» **Action item**
Wherever a line in the records below contains "eapply", copy that line.

» **Provided data**
(** C9.  Every position [neighbors] returns lies in the grid; [cmd_move]
    leaves the world alone and either keeps the position or assigns one
    that [neighbors(pos)] returned; hence a move from a position in the
    grid ends at a position in the grid. *)
Theorem C9_move_stays_in_bounds :
  (forall w pos d xy,
      Game.lookup_dir d (World.neighbors w pos) = Some xy ->
      0 <= fst xy < World.width w /\ 0 <= snd xy < World.height w) /\
  (forall d g rt g' rt',
      Game.cmd_move d g rt = (Ok g', rt') ->
      Game.world g' = Game.world g /\
      (Player.pos (Game.player g') = Player.pos (Game.player g) \/
       exists d', Game.lookup_dir d'
                    (World.neighbors (Game.world g) (Player.pos (Game.player g)))
                  = Some (Player.pos (Game.player g')))) /\
  (forall d g rt g' rt',
      World.in_bounds (Game.world g) (Player.pos (Game.player g)) = true ->
      Game.cmd_move d g rt = (Ok g', rt') ->
      World.in_bounds (Game.world g') (Player.pos (Game.player g')) = true).
Proof.
  split; [|split].
  - intros w pos d xy H. apply in_bounds_spec. by eapply neighbors_in_bounds.
  - intros d g rt g' rt'. apply cmd_move_position.
  - intros d g rt g' rt' Hin H.
    apply cmd_move_position in H as [-> [-> | [d' Hd']]]; [exact Hin|].
    by eapply neighbors_in_bounds.
Qed.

» **Answer box**
  - intros w pos d xy H. apply in_bounds_spec. by eapply neighbors_in_bounds.
    by eapply neighbors_in_bounds.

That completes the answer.